Wednesday, September 29, 2004

Ultimate Ruddy Ruddy

Discussing your job on a blog is a bit of a no-no. Say the wrong thing, and you can find yourself out on the street clutching a banker's box full of your personal effects. But I don't think there's any harm in mentioning that my job involves editing marketing material and that my boss pulled me into his office yesterday to show me something.

"Check this out," he said, handing me a prototype piece of direct mail designed to sell our new product. "We're going to be doing more of this from now on."

And I realized something: With the way his name has been bought and sold to dozens of credulous marketers who never seem to question the existence of such an implausibly named person, it seems almost inevitable that my own company -- a business upon whose premises the very Wall of Ruddy Ruddy itself was once located -- will eventually send junk mail to Ruddy Ruddy.

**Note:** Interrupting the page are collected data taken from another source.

(** The dictionary appended to [recommendations]. *)
Definition recommendation (recipe : dict) (idx : nat) (score : Q) : dict :=
  <["recipe_id" := dict_get recipe "id" (VInt (Z.of_nat idx))]>
  (<["title" := dict_get recipe "title" (VStr "Unknown")]>
  (<["ingredients" := dict_get recipe "ingredients_cleaned" (VStr "")]>
  (<["cuisine" := dict_get recipe "cuisine" (VStr "Unknown")]>
  (<["diet_types" := dict_get recipe "diet_types" (VStr "")]>
  (<["cooking_time" := dict_get recipe "cooking_time" (VInt 0)]>
  (<["difficulty" := dict_get recipe "difficulty" (VStr "Unknown")]>
  (<["similarity_score" := VFloat score]>
  (<["match_percentage" := VFloat (score * 100)]> ∅)))))))).

(** The dictionaries built by [recommendation]. *)
Definition is_recommendation (d : dict) : Prop :=
  ∃ recipe idx score, d = recommendation recipe idx score.

(** [for idx, score in enumerate(similarities): ...], from row [idx] on. *)
Fixpoint collect (metadata : list dict) (min_score : Q)
    (cuisine_filter diet_filter : option string)
    (idx : nat) (similarities : list Q) : outcome (list dict) :=
  match similarities with
  | [] => Ok []
  | score :: rest =>
      let continue := collect metadata min_score cuisine_filter diet_filter (S idx) rest in
      if negb (Qle_bool min_score score) then continue
      else
        match metadata !! idx with
        | None => Raise IndexError
        | Some recipe =>
            skip_c ← cuisine_rejects cuisine_filter recipe;
            if skip_c : bool then continue
            else
              skip_d ← diet_rejects diet_filter recipe;
              if skip_d : bool then continue
              else
                tail ← continue;
                Ok (recommendation recipe idx score :: tail)
        end
  end.

(** [x['similarity_score']], always a float written by [recommendation]. *)
Definition similarity_score (x : dict) : Q :=
  match x !! "similarity_score" with
  | Some (VFloat q) => q
  | Some (VInt z) => inject_Z z
  | _ => 0
  end.

(** [recommendations.sort(key=..., reverse=True); return recommendations[:top_n]] *)
Definition rank (recommendations : list dict) (top_n : Z) : list dict :=
  py_slice_to (sort_desc similarity_score recommendations) top_n.

(** [recommendations] lists rows of the corpus in ascending row number,
    each with the score of its row. *)
Definition in_row_order (metadata : list dict) (similarities : list Q)
    (recommendations : list dict) : Prop :=
  ∃ rows : list nat,
    StronglySorted lt rows
    ∧ Forall2 (fun idx d => ∃ recipe score,
                 metadata !! idx = Some recipe
                 ∧ similarities !! idx = Some score
                 ∧ d = recommendation recipe idx score)
              rows recommendations.

(** The integer under ['recipe_id']. *)
Definition recipe_id (d : dict) : Z :=
  match dict_get d "recipe_id" VNone with
  | VInt z => z
  | _ => 0
  end.

(** Adjacent entries with equal keys are in ascending order of recipe id. *)
Definition ties_by_ascending_id (key : dict -> Q) (l : list dict) : Prop :=
  ∀ (i : nat) (a b : dict),
    l !! i = Some a → l !! S i = Some b → (key a == key b)%Q →
    recipe_id a < recipe_id b.

(** The cleaning loop of [_preprocess_ingredients]. *)
Fixpoint cleaned_ingredients (ingredients : list string) : list string :=
  match ingredients with
  | [] => []
  | ingredient :: rest =>
      let cleaned := PyStr.strip (PyStr.lower ingredient) in
      if PyStr.truthy cleaned then cleaned :: cleaned_ingredients rest
      else cleaned_ingredients rest
  end.

(** [v == n] for a value and an int: a float of the same value is equal,
    [None] and strings are not. *)
Definition eq_int (v : value) (n : Z) : bool :=
  match v with
  | VInt x => Z.eqb x n
  | VFloat q => Qeq_bool q (inject_Z n)
  | _ => false
  end.

(** The loop of [get_recipe_by_id], the same in both back ends:
    [recipe.get('id') == recipe_id]. *)
Fixpoint find_recipe (metadata : list dict) (recipe_id : Z) : option dict :=
  match metadata with
  | [] => None
  | recipe :: rest =>
      if eq_int (dict_get recipe "id" VNone) recipe_id then Some recipe
      else find_recipe rest recipe_id
  end.

(** [[ing.strip() for ing in text.split(',') if ing.strip()]], for a value
    read out of a recipe: only a [str] can be split. *)
Definition stripped_pieces (v : value) : outcome (list string) :=
  match v with
  | VStr text =>
      Ok (List.filter PyStr.truthy (map PyStr.strip (PyStr.split_comma text)))
  | _ => Raise AttributeError
  end.

(** [[rec for rec in recommendations if rec['recipe_id'] != recipe_id]] *)
Definition without_recipe (recipe_id : Z) (recommendations : list dict) : list dict :=
  List.filter (fun rec => negb (eq_int (dict_get rec "recipe_id" VNone) recipe_id))
              recommendations.

(** ** The lexical back end ([backend/models/recommender_tfidf.py]) *)

Module TFIDFRecommender.

(** [load_models] is the effect of [if not self._is_loaded:
    self.load_models()]: [Ok] when the models are loaded or load now, and
    then [_recipe_metadata] is the loaded metadata; the loader's exception
    otherwise. [vectorizer_similarity text] stands for
    [cosine_similarity(self._vectorizer.transform([text]),
    self._recipe_vectors).flatten()]. *)
Record t : Type := {
  load_models : outcome unit;
  _recipe_metadata : list dict;
  vectorizer_similarity : string -> outcome (list Q)
}.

That might be the ultimate Ruddy Ruddy achievement. I've long talked about how I'd like to see Ruddy Ruddy awarded a credit card, registered to vote, or drafted into the military, but seeing my own company duped into thinking that Ruddy Ruddy is a real person -- well, that's the big one. I could retire on that caper.*

Happily, that hasn't happened yet, and I'll continue to update you on the mail that keeps coming in for Ruddy Ruddy. And I can promise you that you're going to like the next one. My neighbour and Ruddy Buddy Elizabeth (upon whom I have bestowed the nom de Ruddy of "Cootie Hagar") came back to my place with me tonight and ripped open an envelope that recently arrived, and by God, it's a good one. It might be my favorite one ever.

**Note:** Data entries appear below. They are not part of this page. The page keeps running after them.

(** * MathWorksheetGenerator: the worksheet generator of [wsgenerator.py]

    A shallow embedding of the problem-generation and formatting functions
    of [wsgenerator.py] and the properties of them that the design document
    states.

    Conventions of the embedding:
    - Python [int] is [Z]; [//] and [%] are [Z.div] and [Z.modulo] (both
      round towards minus infinity, like Python's).
    - Python [str] is [string]; a backslash is an ordinary character of a
      Rocq string, so Python's ['\\times'] is written ["\times"].
    - [list(set(...))] is [elements] of a [gset]: a duplicate-free list in
      an order the program does not control.
    - An exception aborts the computation: functions that can raise return
      a [result].
    - Python [float] is IEEE 754 double precision; the interpreter is
      CPython 3.11 with its default settings, among them the limit of 4300
      digits on the conversion of an [int] to [str].
    - The functions that call the [random] module read their draws from an
      explicit random source and return the advanced source. *)

From Stdlib Require Import ZArith Lia List Ascii String.
From Stdlib Require Import DecimalString DecimalZ DecimalPos DecimalFacts.
From stdpp Require Import base list gmap sets strings.

Open Scope bool_scope.
Open Scope Z_scope.

(** ** Exceptions *)

(** The places where the program can raise, named after the operation that
    fails. *)
Inductive error : Type :=
  | EmptyReduce   (* reduce() of an empty iterable with no initial value *)
  | ComplexRoot   (* int() of the complex value of n ** 0.5 for n < 0 *)
  | EmptyChoice   (* random.choice of an empty sequence *)
  | BadRange      (* random.randint with an empty or non-integer range *)
  | FloatOverflow (* OverflowError: int too large to convert to float *)
  | DigitLimit.   (* ValueError: str() of an int beyond the digit limit *)

Inductive result (A : Type) : Type :=
  | Ok (a : A)
  | Raise (e : error).

Arguments Ok {A} a.
Arguments Raise {A} e.

Definition result_bind {A B : Type} (r : result A) (k : A -> result B) : result B :=
  match r with
  | Ok a => k a
  | Raise e => Raise e
  end.

(** ** The random source *)

(** The state of the pseudorandom generator: an infinite tape of raw draws
    and the position of the next one. *)
Record RandomSource : Type := mkSource {
  tape : nat -> nat;
  pos : nat
}.

Definition next_raw (rs : RandomSource) : nat := tape rs (pos rs).

Definition advance (rs : RandomSource) : RandomSource :=
  {| tape := tape rs; pos := S (pos rs) |}.

(** A source that replays a finite list of raw draws and then zeros. *)
Definition source_of (draws : list nat) : RandomSource :=
  {| tape := fun i => nth i draws 0%nat; pos := 0%nat |}.

(** Computations that draw random numbers and may raise. *)
Definition Gen (A : Type) : Type := RandomSource -> result (A * RandomSource).

Definition ret {A : Type} (a : A) : Gen A := fun rs => Ok (a, rs).

Definition raise {A : Type} (e : error) : Gen A := fun _ => Raise e.

Definition bind {A B : Type} (m : Gen A) (k : A -> Gen B) : Gen B :=
  fun rs =>
    match m rs with
    | Ok (a, rs') => k a rs'
    | Raise e => Raise e
    end.

Definition lift {A : Type} (r : result A) : Gen A :=
  fun rs =>
    match r with
    | Ok a => Ok (a, rs)
    | Raise e => Raise e
    end.

Declare Scope gen_scope.
Delimit Scope gen_scope with gen.

Notation "'let*' p ':=' m 'in' k" := (bind m (fun p => k))
  (at level 10, p pattern, m at level 100, k at level 200) : gen_scope.

(** [random.randint(a, b)]: an integer of [a .. b].  The raw draw is
    reduced into the range, so every tape is a run of the program and every
    value of the range is the outcome on some tape. *)
Definition randint (a b : Z) : Gen Z :=
  fun rs =>
    if b <? a then Raise BadRange
    else Ok (a + Z.of_nat (next_raw rs) mod (b - a + 1), advance rs).

(** [random.choice(seq)]: an element of [seq] at a random index; raises on
    an empty sequence. *)
Definition choice {A : Type} (seq : list A) : Gen A :=
  fun rs =>
    match seq !! (next_raw rs mod length seq)%nat with
    | Some x => Ok (x, advance rs)
    | None => Raise EmptyChoice
    end.

(** ** Python built-ins used by the program *)

(** [range(a, b)] *)
Definition range (a b : Z) : list Z := seqZ a (b - a).

(** [functools.reduce(f, iterable)] with no initial value. *)
Definition reduce {A : Type} (f : A -> A -> A) (l : list A) : result A :=
  match l with
  | [] => Raise EmptyReduce
  | x :: t => Ok (fold_left f t x)
  end.

(** [len(s)] *)
Definition len (s : string) : Z := Z.of_nat (String.length s).

(** The decimal numeral of an integer, with a leading minus sign for a
    negative number. *)
Definition numeral (num : Z) : string := NilZero.string_of_int (Z.to_int num).

(** [sys.get_int_max_str_digits()], at its default. *)
Definition int_max_str_digits : Z := 4300.

(** [str(num)] for an [int]: the decimal numeral.  The interpreter refuses
    the conversion (ValueError) when the numeral, without its sign, has
    more than [int_max_str_digits] digits. *)
Definition str (num : Z) : result string :=
  if int_max_str_digits <? len (numeral (Z.abs num))
  then Raise DigitLimit
  else Ok (numeral num).

(** Iterating over a string yields its characters as one-character
    strings. *)
Definition chars (s : string) : list string :=
  map (fun c => String c EmptyString) (list_ascii_of_string s).

(** [sep.join(parts)] *)
Fixpoint join (sep : string) (parts : list string) : string :=
  match parts with
  | [] => EmptyString
  | [p] => p
  | p :: rest => p +:+ sep +:+ join sep rest
  end.

(** [s[:-k]]: [s] without its last [k] characters (empty when [s] is
    shorter). *)
Definition drop_last (k : nat) (s : string) : string :=
  String.substring 0 (String.length s - k) s.

(** The newline character. *)
Definition nl : string := String (ascii_of_nat 10) EmptyString.

(** ** [find_factors] *)

(** [float(m)] for an [int] [m >= 0], as the integer the double denotes:
    [m] rounded to 53 significant bits, to nearest and to even on a tie. *)
Definition round_to_53 (m : Z) : Z :=
  if m <? 2 ^ 53 then m
  else
    let sh := Z.log2 m - 52 in
    let q := m / 2 ^ sh in
    let rem := m mod 2 ^ sh in
    let half := 2 ^ (sh - 1) in
    let q' := if (half <? rem) || ((rem =? half) && Z.odd q) then q + 1 else q in
    q' * 2 ^ sh.

(** The conversion of an [int] operand to [float]: OverflowError when the
    rounded magnitude is not a finite double. *)
Definition float_of_int (m : Z) : result Z :=
  let x := round_to_53 m in
  if 2 ^ 1024 <=? x then Raise FloatOverflow else Ok x.

(** [int(x ** 0.5)] for a double [x >= 0] with an integer value.  The
    power is taken as the correctly rounded square root: the root rounded
    to the nearest double (to 53 significant bits, to even on a tie); the
    result is then truncated.  With [t] such that
    [2^(t-1) <= sqrt x < 2^t], the doubles next to the root are the
    multiples of [2^(t-53)].  For [x < 2^52] the truncation is the integer
    square root whichever of the two doubles next to the root the C
    library's [pow] returns; for larger [x] it can depend on that choice. *)
Definition float_sqrt_floor (x : Z) : Z :=
  if x =? 0 then 0
  else
    let t := Z.log2 x / 2 + 1 in
    if t <=? 53 then
      let j := 53 - t in
      let X := x * 4 ^ j in
      let m := Z.sqrt X in
      let R := if X - m * m <=? m then m else m + 1 in
      R / 2 ^ j
    else
      let k := t - 53 in
      let m := Z.sqrt (x / 4 ^ k) in
      let c := 4 ^ k * (m * m + m) + 4 ^ (k - 1) in
      let R := if x <? c then m
               else if c <? x then m + 1
               else if Z.even m then m else m + 1 in
      R * 2 ^ k.

(** [int(n ** 0.5)].  The [int] [n] is converted to a double, which
    raises when [n] is too large; for [n < 0] the power is a complex
    number and [int] raises; otherwise the double square root is
    truncated.  The result is the integer square root for [n] below
    [2^52] ([int_sqrt_exact]); for larger [n] it can be above or below
    it, and the properties of [find_factors] that reach such [n] are
    proved for every limit ([Section Factors]). *)
Definition int_sqrt (n : Z) : result Z :=
  result_bind (float_of_int (Z.abs n)) (fun x =>
  if n <? 0 then Raise ComplexRoot else Ok (float_sqrt_floor x)).

(** The generator expression of [find_factors], with the upper limit
    [int(n ** 0.5)] given as [r]. *)
Definition factor_pairs (r n : Z) : list (list Z) :=
  map (fun i => [i; n `div` i])
      (filter (fun i => n `mod` i = 0) (range 1 (r + 1))).

Definition find_factors (n : Z) : result (list Z) :=
  result_bind (int_sqrt n) (fun r =>
  result_bind (reduce (@app Z) (factor_pairs r n)) (fun l =>
  Ok (elements (list_to_set (C := gset Z) l)))).

(** ** [num_to_latex] *)

Definition num_to_latex (num_digits : Z) (num : Z) : result string :=
  result_bind (str num) (fun num_string =>
  let padding :=
    join "" (map (fun _ => "x"%string) (range 0 (num_digits - len num_string))) in
  let num_string := padding +:+ num_string in
  Ok (join "\,"
        (map (fun digit => if String.eqb digit "x" then "\phantom{0}"%string else digit)
             (chars num_string)))).

(** ** [operation_to_latex] *)

(** [x in {...}] for a set display of string literals. *)
Definition in_set (x : string) (s : list string) : bool :=
  existsb (String.eqb x) s.

Definition operation_to_latex (operation : string) : string :=
  if in_set operation ["add"; "addition"; "plus"] then "+"
  else if in_set operation ["sub"; "subtract"; "subtraction"; "minus"] then "-"
  else if in_set operation ["multiply"; "multiplication"; "times"; "x"] then "\times"
  else if in_set operation ["div"; "divide"; "division"; "\"] then "\div"
  else operation.

(** ** [create_problem_latex] *)

Definition create_problem_latex (num_digits : Z) (operation : string) (num1 num2 : Z)
  : result string :=
  result_bind (num_to_latex num_digits num1) (fun num1_latex =>
  result_bind (num_to_latex num_digits num2) (fun num2_latex =>
  let operation := operation_to_latex operation in
  Ok ("\begin{myequation}" +:+ nl +:+
      "    \begin{array}{r}" +:+ nl +:+
      "        " +:+ num1_latex +:+ " \\" +:+ nl +:+
      "        " +:+ operation +:+ "\phantom{0}" +:+ num2_latex +:+ " \\" +:+ nl +:+
      "        \hline\\" +:+ nl +:+
      "        \hline" +:+ nl +:+
      "    \end{array}" +:+ nl +:+
      "\end{myequation}"))).

(** ** [create_random_problem_latex] *)

(** [10**num_digits - 1].  For a negative [num_digits] the power is a
    float, which [random.randint] refuses as a bound. *)
Definition max_num_of (num_digits : Z) : option Z :=
  if num_digits <? 0 then None else Some (10 ^ num_digits - 1).

(** [random.randint(0, max_num)] *)
Definition randint_to (max_num : option Z) : Gen Z :=
  match max_num with
  | Some m => randint 0 m
  | None => raise BadRange
  end.

(** The guard of the first conditional of [create_random_problem_latex]:
    [operation == '-' and operation == '\\times']. *)
Definition times_table_guard (operation : string) : bool :=
  String.eqb operation "-" && String.eqb operation "\times".

(** The body of [create_random_problem_latex] up to its [return]: the
    resolved operation and the two operands that are handed to
    [create_problem_latex]. *)
Definition random_problem (num_digits : Z) (included_operations : list string)
    (limit_multiplication : bool) : Gen (string * Z * Z) :=
  (let* picked := choice included_operations in
   let operation := operation_to_latex picked in
   let max_num := max_num_of num_digits in
   let* num1 := randint_to max_num in
   let* num2 := randint_to max_num in
   let* (num1, num2) :=
     if times_table_guard operation
     then (let* a := randint 0 12 in let* b := randint 0 12 in ret (a, b))
     else ret (num1, num2) in
   let '(num1, num2) :=
     if String.eqb operation "-"
     then (if num1 <? num2 then (num2, num1) else (num1, num2))
     else (num1, num2) in
   let* (num1, num2) :=
     if String.eqb operation "\div"
     then (let* quotient := randint_to max_num in
           let* factors := lift (find_factors quotient) in
           let* divisor := choice factors in
           ret (quotient, divisor))
     else ret (num1, num2) in
   ret (operation, num1, num2))%gen.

But that's a story for another day. Stay tuned, my Ruddy Buddies.

* Okay, merely receiving mail is too passive to be called a "caper", but you know what I'm saying here.

Thursday, September 23, 2004

Super Ruddy Ruddy

"Ruddy Ruddy" has been variously prefixed by the honorifics "Mr.", "Mrs.", "Miss", and even "Dr". But never before have I seen anything addressed to "Super Ruddy Ruddy". Until now, that is.

Shell Motorsport has sent a bunch of stickers of its Ferrari racing team. I'm not sure why. Maybe they believe Super Ruddy Ruddy to be the thinly disguised superpowered alter ego of the regular Ruddy Ruddy, kind of like how Grover would occasionally become Super Grover on Sesame Street. And maybe they figure that, being a superhero, Super Ruddy Ruddy might be looking to purchase some kind of Batmobile-like high-performance automobile. And in that case, won't Super Ruddy Ruddy please keep Ferrari in mind for his vehicular crimefighting needs?

But wherever did they hear about Super Ruddy Ruddy in the first place? And how is it that this particular piece of mail comes all the way from England?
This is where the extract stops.